Хлопнула дверь, и он снова остался один. Наушники вернулись на свое законное место, но негромкая музыка не перекрывала стук капель, скорее дополняла. Они победили, все хорошо, но отчего же тогда так больно, почему на глаза наворачиваются слезы, а сердце — это глупое сердце — пытается выпрыгнуть из груди?
Война закончилась и ничего не осталось: у него не было дома, у него ничего не было, кроме снов, тишины и боли. Он даже заплакать не мог, потому что для слез надо быть живым, а он — мертв, только зачем-то все еще дышит.
— Если мы не умрем, — хрипло прошептал Алек, вторя шуму дождя, и закрыл глаза.
Они не умерли, поэтому он всего лишь спал, и ему снилось бескрайнее голубое небо. Чистое небо.
***
…Это чужая война, но я в ней — и было бы глупо страдать и плакать. Я дрожу. То ли от холода, то ли от страха. Кутаюсь в одеяло, но становится еще холодней.
Это моя война — моя личная паранойя, моя самая страшная в жизни ошибка. Я улыбаюсь нервно. В этой улыбке нету ни капли добра или покоя. От ее натянутости сводит скулы. В ней пустота и несколько гранул боли. Я помню небо. Яркое, голубое. Грохот снарядов и звук просвистевшей пули.

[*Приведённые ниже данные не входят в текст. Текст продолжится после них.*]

Lemma rerank_status_witness :
  let o := serve (client [row_P; row_X 1] queue_fails) env rerank_request in
  http_status (response o) = 500%Z
  /\ updates o = [] /\ after o = client [row_P; row_X 1] queue_fails.
Proof.
  intros o.
  destruct (rerank_status (client [row_P; row_X 1] queue_fails) env
                          rerank_request)
    as (_ & [_ H500] & Hwrite).
  assert (H : http_status (response o) = 500%Z).
  { apply H500. split; [reflexivity|].
    right. right. right. discriminate. }
  split; [exact H | apply Hwrite, H].
Defined.

End ReadBack.

(** ** rank-queue and get-recommendations on one store *)

Section Recommendations_after_rerank.
Import GetRecommendations QueueOrder.

Lemma updated_title (updates : list (string * Z)) (r : QueueRow) :
  song_title (updated updates r) = song_title r.
Proof.
  pose proof (updated_columns updates r) as Hc.
  unfold columns_but_pos in Hc. injection Hc as _ _ _ H _ _ _. exact H.
Qed.

Lemma updated_uri (updates : list (string * Z)) (r : QueueRow) :
  spotify_uri (updated updates r) = spotify_uri r.
Proof.
  pose proof (updated_columns updates r) as Hc.
  unfold columns_but_pos in Hc. injection Hc as _ _ H _ _ _ _. exact H.
Qed.

Lemma played_rows_updated (updates : list (string * Z)) (supabase : Client)
      (sid : string) :
  played_rows (apply_updates updates supabase) sid
  = map (updated updates) (played_rows supabase sid).
Proof.
  unfold played_rows. rewrite apply_updates_queue.
  rewrite filter_map_commute.
  - rewrite order_map; [apply firstn_map|].
    intros x y. unfold played_at_descending.
    pose proof (updated_columns updates x) as Hx.
    pose proof (updated_columns updates y) as Hy.
    unfold columns_but_pos in Hx, Hy.
    injection Hx as _ _ _ _ _ _ Hx. injection Hy as _ _ _ _ _ _ Hy.
    rewrite Hx, Hy. reflexivity.
  - intros r _. pose proof (updated_columns updates r) as Hc.
    unfold columns_but_pos in Hc. injection Hc as _ Hs _ _ _ Hst _.
    rewrite Hs, Hst. reflexivity.
Qed.

Lemma seen_rows_updated (updates : list (string * Z)) (supabase : Client)
      (sid : string) :
  seen_rows (apply_updates updates supabase) sid
  = map (updated updates) (seen_rows supabase sid).
Proof.
  unfold seen_rows. rewrite apply_updates_queue.
  apply filter_map_commute.
  intros r _. pose proof (updated_columns updates r) as Hc.
  unfold columns_but_pos in Hc. injection Hc as _ Hs _ _ _ Hst _.
  rewrite Hs, Hst. reflexivity.
Qed.

Lemma seed_features_fold_updated (updates : list (string * Z))
      (supabase : Client) (rows : list QueueRow)
      (seedFeatures : list AudioFeatures) :
  fold_left (fun seedFeatures song =>
               match getFeaturesFromPopularSongs
                       (song_title song) (apply_updates updates supabase) with
               | Some features => seedFeatures ++ [features]
               | None => seedFeatures
               end)
            (map (updated updates) rows) seedFeatures
  = fold_left (fun seedFeatures song =>
                 match getFeaturesFromPopularSongs (song_title song) supabase with
                 | Some features => seedFeatures ++ [features]
                 | None => seedFeatures
                 end)
              rows seedFeatures.
Proof.
  revert seedFeatures.
  induction rows as [|r rest IH]; intros seedFeatures; [reflexivity|].
  cbn [map fold_left]. rewrite updated_title.
  change (getFeaturesFromPopularSongs (song_title r)
            (apply_updates updates supabase))
    with (getFeaturesFromPopularSongs (song_title r) supabase).
  apply IH.
Qed.

Lemma seed_features_updated (updates : list (string * Z)) (supabase : Client)
      (rows : list QueueRow) :
  seed_features (apply_updates updates supabase) (map (updated updates) rows)
  = seed_features supabase rows.
Proof. apply seed_features_fold_updated. Qed.

Lemma recommendations_after_updates (updates : list (string * Z))
      (supabase : Client) (env : Env) (req : Request) :
  serve (apply_updates updates supabase) env req = serve supabase env req.
Proof.
  unfold serve. destruct (String.eqb (method req) "OPTIONS"); [reflexivity|].
  f_equal. unfold try_serve.
  destruct (negb (truthy (req_session_id req))); [reflexivity|].
  destruct (negb (truthy (SUPABASE_URL env))
            || negb (truthy (SUPABASE_SERVICE_ROLE_KEY env))); [reflexivity|].
  unfold select_played, select_seen, respond.
  rewrite played_rows_updated, seen_rows_updated.
  change (failure (apply_updates updates supabase)) with (failure supabase).
  destruct (failure supabase ReadPlayed) as [message|]; [reflexivity|].
  cbn [error data].
  destruct (played_rows supabase (string_of (req_session_id req)))
    as [|first others] eqn:Hplayed; [reflexivity|].
  change (updated updates first :: map (updated updates) others)
    with (map (updated updates) (first :: others)).
  cbn [map].
  change (updated updates first :: map (updated updates) others)
    with (map (updated updates) (first :: others)).
  rewrite seed_features_updated.
  destruct (length (seed_features supabase (first :: others)) =? 0)%nat;
    [reflexivity|].
  assert (Hex : exclusion_set
                  (data match failure supabase ReadSeen with
                        | Some message => mkResult None (Some message)
                        | None =>
                            mkResult
                              (Some (map (updated updates)
                                         (seen_rows supabase
                                            (string_of (req_session_id req)))))
                              None
                        end)
                = exclusion_set
                    (data match failure supabase ReadSeen with
                          | Some message => mkResult None (Some message)
                          | None =>
                              mkResult
                                (Some (seen_rows supabase
                                         (string_of (req_session_id req))))
                                None
                          end)).
  { destruct (failure supabase ReadSeen); [reflexivity|].
    cbn [data]. unfold exclusion_set. rewrite map_map.
    f_equal. apply map_ext. intros r. apply updated_uri. }
  rewrite Hex. reflexivity.
Qed.

(** X13.  A run of rank-queue never changes what get-recommendations
    answers: for every request, the answer on the store the run leaves is the
    answer on the store it found. *)
Theorem rerank_keeps_recommendations
        (supabase : Client) (env env' : Env)
        (rerank : RankQueue.Request) (req : Request) :
  serve (RankQueue.after (RankQueue.serve supabase env rerank)) env' req
  = serve supabase env' req.
Proof.
  rewrite serve_after. apply recommendations_after_updates.
Qed.

End Recommendations_after_rerank.

(** ** get-recommendations: the nearest candidates *)

Section RecommendationsMore.
Import GetRecommendations Recommending.

Lemma score_fold_map (excludeUris : gset string)
      (centroid : AudioFeatures) (weights : Weights)
      (candidates : list PopularSong) (ranked : list RankedSong) :
  fold_left
    (fun ranked candidate =>
       if bool_decide (popular_uri candidate ∈ excludeUris) then ranked
       else
         let candidateFeatures := popular_features candidate in
         let dist := distance candidateFeatures centroid weights in
         ranked ++ [mkRanked (popular_id candidate)
                             (track_name candidate)
                             match artists candidate with
                             | Some a => if String.eqb a "" then "Unknown"
                                         else a
                             | None => "Unknown"
                             end
                             (popular_uri candidate)
                             candidateFeatures dist])
    candidates ranked
  = ranked
      ++ map (as_ranked centroid weights)
             (List.filter
                (fun c => negb (bool_decide (popular_uri c ∈ excludeUris)))
                candidates).
Proof.
  revert ranked. induction candidates as [|c rest IH]; intros ranked;
    cbn [fold_left List.filter map].
  - rewrite app_nil_r. reflexivity.
  - rewrite IH.
    destruct (bool_decide (popular_uri c ∈ excludeUris)); cbn [negb map];
      [reflexivity|].
    rewrite <- app_assoc. reflexivity.
Qed.

Lemma score_as_map (excludeUris : gset string)
      (centroid : AudioFeatures) (weights : Weights)
      (candidates : list PopularSong) :
  score excludeUris centroid weights candidates
  = map (as_ranked centroid weights)
        (List.filter
           (fun c => negb (bool_decide (popular_uri c ∈ excludeUris)))
           candidates).
Proof. unfold score. rewrite score_fold_map. reflexivity. Qed.

Lemma seed_features_fold_length (supabase : Client) (rows : list QueueRow)
      (seedFeatures : list AudioFeatures) :
  (length
     (fold_left (fun seedFeatures song =>
                   match getFeaturesFromPopularSongs (song_title song) supabase with
                   | Some features => seedFeatures ++ [features]
                   | None => seedFeatures
                   end)
                rows seedFeatures)
   <= length seedFeatures + length rows)%nat.
Proof.
  revert seedFeatures.
  induction rows as [|r rest IH]; intros seedFeatures; cbn [fold_left length];
    [lia|].
  etransitivity; [apply IH|].
  destruct (getFeaturesFromPopularSongs (song_title r) supabase);
    [rewrite length_app; cbn [length]; lia | lia].
Qed.

Lemma seeds_at_most_five (supabase : Client) (req : Request) :
  (length (seeds_of supabase req) <= 5)%nat.
Proof.
  unfold seeds_of, seed_features.
  etransitivity; [apply seed_features_fold_length|].
  unfold played_rows. rewrite length_firstn. cbn [length]. lia.
Qed.

Lemma scored_at_most_candidates (supabase : Client) (req : Request) :
  (length (scored_of supabase req) <= length (candidates_of supabase) <= 1000)%nat.
Proof.
  unfold scored_of. rewrite score_as_map, length_map. split.
  - apply List.filter_length_le.
  - unfold candidates_of. rewrite length_firstn. lia.
Qed.

Lemma slice0_length {A : Type} (l : list A) (n : Z) :
  length (slice0 l n)
  = Z.to_nat (if (n <? 0)%Z then Z.max (Z.of_nat (length l) + n) 0
              else Z.min n (Z.of_nat (length l))).
Proof.
  unfold slice0. rewrite length_firstn.
  destruct (n <? 0)%Z eqn:E;
    [apply Z.ltb_lt in E | apply Z.ltb_ge in E]; lia.
Qed.

(** The run that answers with recommendations, read backwards. *)
Lemma serve_recommendations (supabase : Client) (env : Env) (req : Request)
      (recs : list RankedSong) (seeds total : nat) :
  body (serve supabase env req) = Recommendations recs seeds total ->
  recs = slice0 (JS.sort by_distance (scored_of supabase req)) (limit_of req)
  /\ recs <> []
  /\ seeds = length (seeds_of supabase req)
  /\ seeds_of supabase req <> []
  /\ total = length (scored_of supabase req).
Proof.
  unfold serve.
  destruct (String.eqb (method req) "OPTIONS"); [discriminate|].
  unfold try_serve.
  destruct (negb (truthy (req_session_id req))); [discriminate|].
  destruct (negb (truthy (SUPABASE_URL env))
            || negb (truthy (SUPABASE_SERVICE_ROLE_KEY env))); [discriminate|].
  unfold scored_of, excluded_of, seeds_of, candidates_of, limit_of.
  unfold select_played, select_candidates, respond.
  destruct (failure supabase ReadPlayed); [discriminate|]. cbn [error data].
  destruct (played_rows supabase (string_of (req_session_id req)))
    as [|song songs]; [discriminate|].
  destruct (length (seed_features supabase (song :: songs)) =? 0)%nat eqn:Hs;
    [discriminate|].
  destruct (failure supabase ReadCandidates); [discriminate|]. cbn [error data].
  destruct (firstn 1000 (popular_songs supabase)) as [|c cs]; [discriminate|].
  destruct (length (slice0 _ _) =? 0)%nat eqn:Hr; [discriminate|].
  cbn [body]. intros H. injection H as <- <- <-.
  apply Nat.eqb_neq in Hs, Hr. rewrite sort_length.
  repeat split; try reflexivity.
  - intros E. rewrite E in Hr. apply Hr. reflexivity.
  - intros E. rewrite E in Hs. apply Hs. reflexivity.
Qed.




Lemma StronglySorted_firstn {A : Type} (R : A -> A -> Prop) (n : nat) (l : list A) :
  StronglySorted R l -> StronglySorted R (firstn n l).
Proof.
  intros H. revert n. induction H as [|a l _ IH Hf]; intros n.
  - rewrite firstn_nil. constructor.
  - destruct n as [|n]; cbn [firstn]; constructor; [apply IH|].
    rewrite List.Forall_forall in *. intros x Hx. apply Hf.
    apply In_firstn in Hx. exact Hx.
Qed.
(* ===== verification/Hoare.v ===== *)
(** * Invariants of kernel routines

    [triple P m Q B]: from a state in [P], a routine that returns ends in [Q],
    and one that goes to sleep leaves a state in [B].  [keeps P B m F] is the
    case of an invariant [P], with a fact [F] about the result. *)

From stdpp Require Import base list strings.
From Stdlib Require Import ZArith Lia.
From S2P Require Import Prelude.
Open Scope Z_scope.

Definition triple {S A} (P : S -> Prop) (m : M S A) (Q : A -> S -> Prop) (B : S -> Prop) : Prop :=
  forall s, P s ->
    match m s with
    | Ok a s' => Q a s'
    | Block s' => B s'
    | Panic _ | NoFuel => True
    end.

Definition keeps {S A} (P B : S -> Prop) (m : M S A) (F : A -> Prop) : Prop :=
  triple P m (fun a s => P s /\ F a) B.

(** A state that satisfies the invariant is one a sleeper may leave. *)
Class Weaker {S} (P B : S -> Prop) := weaker : forall s, P s -> B s.
#[export] Instance weaker_refl {S} (P : S -> Prop) : Weaker P P.
Proof. by intros s. Qed.
#[export] Instance weaker_True {S} (P : S -> Prop) : Weaker P (fun _ => True).
Proof. by intros s. Qed.
#[export] Instance weaker_and {S} (P X B : S -> Prop) : Weaker P B -> Weaker (fun s => P s /\ X s) B.
Proof. intros H s [Hs _]. by apply H. Qed.

Section Hoare.
Context {S : Type}.
Implicit Types (P B : S -> Prop).

Lemma triple_bind {A A'} P (m : M S A) (f : A -> M S A') Q R B :
  triple P m Q B -> (forall a, triple (Q a) (f a) R B) -> triple P (bindM m f) R B.
Proof.
  intros Hm Hf s Hs. specialize (Hm s Hs). unfold bindM. destruct (m s) as [a s'| | |]; try done. by apply Hf.
Qed.

Lemma triple_conseq {A} P P' (m : M S A) Q Q' B :
  triple P m Q B -> (forall s, P' s -> P s) -> (forall a s, Q a s -> Q' a s) -> triple P' m Q' B.
Proof. intros Hm HP HQ s Hs. specialize (Hm s (HP s Hs)). destruct (m s); try done. by apply HQ. Qed.

(** A fact that does not depend on the state. *)
Lemma triple_pure {A} P (X : Prop) (m : M S A) Q B : (X -> triple P m Q B) -> triple (fun s => P s /\ X) m Q B.
Proof. intros Hm s [Hs HX]. by apply Hm. Qed.
(** The value read is that of the state the continuation starts from. *)
Lemma triple_get {A A'} P (g : S -> A) (f : A -> M S A') Q B :
  (forall a, triple (fun s => P s /\ a = g s) (f a) Q B) -> triple P (bindM (getM g) f) Q B.
Proof. intros Hf s Hs. by apply (Hf (g s) s). Qed.
Lemma triple_keeps {A} P P' (m : M S A) F Q B :
  keeps P B m F -> (forall s, P' s -> P s) -> (forall a s, P s -> F a -> Q a s) -> triple P' m Q B.
Proof. intros Hm HP HQ. eapply triple_conseq; [exact Hm|exact HP|]. intros a s [Hs Ha]; auto. Qed.
Lemma triple_kept {A} P (m : M S A) B : keeps P B m (fun _ => True) -> triple P m (fun _ => P) B.
Proof. intros Hm. by eapply triple_keeps; [exact Hm| |]. Qed.
Lemma triple_pre {A} P P' (m : M S A) Q B : triple P m Q B -> (forall s, P' s -> P s) -> triple P' m Q B.
Proof. intros Hm HP s Hs. apply Hm. by apply HP. Qed.
(** A step that keeps the precondition. *)
Lemma triple_then {A A'} P (m : M S A) (f : A -> M S A') F R B :
  keeps P B m F -> (forall a, F a -> triple P (f a) R B) -> triple P (bindM m f) R B.
Proof. intros Hm Hf. eapply triple_bind; [exact Hm|]. intros a s [Hs Ha]. by apply (Hf a Ha). Qed.
Lemma triple_seq {A A'} P (m : M S A) (f : A -> M S A') R B :
  keeps P B m (fun _ => True) -> (forall a, triple P (f a) R B) -> triple P (bindM m f) R B.
Proof. intros Hm Hf. eapply triple_then; [exact Hm|]. auto. Qed.

Lemma keeps_bind {A A'} P B (m : M S A) (f : A -> M S A') F G :
  keeps P B m F -> (forall a, F a -> keeps P B (f a) G) -> keeps P B (bindM m f) G.
Proof.
  intros Hm Hf. eapply triple_bind; [exact Hm|]. intros a s [Hs Ha]. by apply (Hf a Ha).
Qed.
(** After a routine about whose result nothing is needed. *)
Lemma keeps_seq {A A'} P B (m : M S A) (f : A -> M S A') G :
  keeps P B m (fun _ => True) -> (forall a, keeps P B (f a) G) -> keeps P B (bindM m f) G.
Proof. intros Hm Hf. eapply keeps_bind; [exact Hm|]. auto. Qed.
Lemma keeps_mono {A} P B (m : M S A) (F G : A -> Prop) : keeps P B m F -> (forall a, F a -> G a) -> keeps P B m G.
Proof. intros Hm HG. eapply triple_conseq; [exact Hm|done|]. intros a s [Hs Ha]; auto. Qed.
Lemma keeps_ret {A} P B (a : A) (F : A -> Prop) : F a -> keeps P B (retM a) F.
Proof. by intros Ha s Hs. Qed.
Lemma keeps_panic {A} P B msg (F : A -> Prop) : keeps P B (panicM msg) F.
Proof. by intros s Hs. Qed.
Lemma keeps_nofuel {A} P B (F : A -> Prop) : keeps P B (fun _ => NoFuel) F.
Proof. by intros s Hs. Qed.
Lemma keeps_block {A} P B `{!Weaker P B} (F : A -> Prop) : keeps P B blockM F.
Proof. intros s Hs. by apply weaker. Qed.
(** What is read is read from a state of the invariant. *)
Lemma keeps_get {A} P B (g : S -> A) : keeps P B (getM g) (fun a => exists s, P s /\ a = g s).
Proof. intros s Hs. cbn. eauto. Qed.
Lemma keeps_modify P B (f : S -> S) : (forall s, P s -> P (f s)) -> keeps P B (modifyM f) (fun _ => True).
Proof. intros Hf s Hs. cbn. auto. Qed.
Lemma keeps_zoom {T A} P B `{!Weaker P B} (get : S -> T) put (m : M T A) :
  (forall v s, P s -> P (put v s)) -> keeps P B (zoomM get put m) (fun _ => True).
Proof.
  intros Hput s Hs. unfold zoomM. destruct (m (get s)); try done; [split; auto|]. apply weaker; auto.
Qed.
Lemma keeps_for_each {A} P B (l : list A) (f : A -> M S unit) :
  (forall a, a ∈ l -> keeps P B (f a) (fun _ => True)) -> keeps P B (for_each l f) (fun _ => True).
Proof.
  induction l as [|a l IH]; cbn [for_each]; intros H; [by apply keeps_ret|].
  apply keeps_seq; [apply H; left|]. intros _. apply IH. intros a' Ha'. apply H. by right.
Qed.
End Hoare.

Create HintDb keeps discriminated.
#[export] Hint Constants Opaque : keeps.
#[export] Hint Extern 0 (Weaker _ _) => apply _ : keeps.
#[export] Hint Resolve keeps_panic keeps_nofuel keeps_block : keeps.
#[export] Hint Extern 10 (keeps _ _ (getM _) _) => apply keeps_get : keeps.

(** [kstep] takes a routine apart: each call by its rule in [keeps], the rest by
    the shape of the code. *)
Ltac kread := match goal with H : exists _, _ /\ _ = _ |- _ => destruct H as (? & ? & H) end.
Ltac keta :=
  lazymatch goal with
  | |- keeps (fun s => ?P s) ?B ?m ?F => change (keeps P B m F)
  | |- triple (fun s => ?P s) ?m ?Q ?B => change (triple P m Q B)
  | |- _ => idtac
  end.
Ltac kstep :=
  keta;
  lazymatch goal with
  | |- keeps _ _ (retM _) _ => apply keeps_ret
  | |- keeps _ _ (bindM _ _) _ =>
      first [ eapply keeps_bind; [solve [eauto 3 with keeps]|intros ? ?]
            | apply keeps_seq; [|intros ?] ]
  | |- triple _ (bindM _ _) _ _ =>
      first [ eapply triple_then; [solve [eauto 3 with keeps]|intros ? ?]
            | apply triple_seq; [|intros ?] ]
  | |- keeps _ _ (if ?b then _ else _) _ => destruct b eqn:?
  | |- triple _ (if ?b then _ else _) _ _ => destruct b eqn:?
  | |- keeps _ _ (match ?x with _ => _ end) _ => destruct x eqn:?
  | |- keeps _ _ _ _ => first [solve [eauto 3 with keeps] | eapply keeps_mono; [solve [eauto 3 with keeps]|]]
  end.
Ltac krun := repeat (kstep; cbn beta zeta in * ); try done.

Это война — и я на ней умираю, я не могу дышать, першит в пересохшем горле. Я не хочу дышать — двигаться слишком больно. Я закрываю глаза — и, наконец, сгораю. Запахом пепла пропахли и волосы, и одежда. Серая пыль въедается прямо в кожу. Серые тряпки съедают остатки надежды. Серый песок натужно скрипит под подошвой. Серая я — не знаю, что дальше делать. Мне умирать так страшно, а убивать так больно. Эта война закончится. Примерно через неделю. Я же вернусь домой — будто на поле боя.
Эта война закончилась, надо учиться жить, небо над головою кажется мне пустым, эта война закончилась — въевшийся запах пепла не поддается солнцу, снегу, дождю и ветру, это война закончилась — небо горит в огне, эта война по-прежнему просто живет во мне, я вижу кровь на пальцах, я не могу отмыться. Ночью ко мне приходят мертвые — руки, лица, вспышки в туманном небе, запах паленой шерсти, свежая похоронка в чистом сухом конверте.
Эта война закончилась — я стою на развалинах дома.
Ничего не осталось, кроме снов, тишины и боли.
Я не могу заплакать — для слез надо быть живою.